• [Exercise]: Look through the listing below and report how many lines contain "Some", as a bare number.

• [Source data]:
(** [ref] identifies the attempt [e]. *)
Definition refers (ref : RuntimeRef) (e : exec_row) : Prop :=
  matches_ref (ref_runtime ref) (ref_externalId ref) (ref_scope ref) e = true.

Lemma refers_bound ref e : refers ref e → is_bound e = true.
Proof.
  unfold refers, matches_ref, is_bound. intros H. to_prop. apply bool_decide_eq_true.
  by match goal with E : e_external_id e = Some _ |- _ => rewrite E end.
Qed.

Lemma find_spec w k t i e ref :
  at_rows c w k t i e → refers ref e →
  find (client:=client) ref w = (Ok (Some (mapExecution e)), tick w).
Proof.
  intros H Hr. unfold find, atry, abind. cbn [cl_lookupTaskExecution client PostgresTaskClient].
  by rewrite (lookup_spec _ _ _ _ _ _ _ _ H Hr).
Qed.

(** An event about the attempt on record goes straight to its body. *)
Lemma projectOne_current p hook w k t i e ref o attempt body :
  at_rows c w k t i e → refers ref e → (∀ n, attempt = Some n → n ≤ e_attempt e) →
  projectOne (client:=client) p hook (RuntimeEventOf ref o attempt body) w =
  projectBody (client:=client) p (mapExecution e) body (tick w).
Proof.
  intros H Hr Ha. unfold projectOne. unfold abind at 1. cbn [ev_ref ev_attempt ev_body].
  rewrite (find_spec _ _ _ _ _ _ H Hr). unfold abind, aret.
  destruct attempt as [n|]; [|done]. cbn [openAttempts x_attempt mapExecution].
  rewrite (proj2 (Z.leb_le _ _) (Ha n eq_refl)). done.
Qed.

• [Expected output]: 3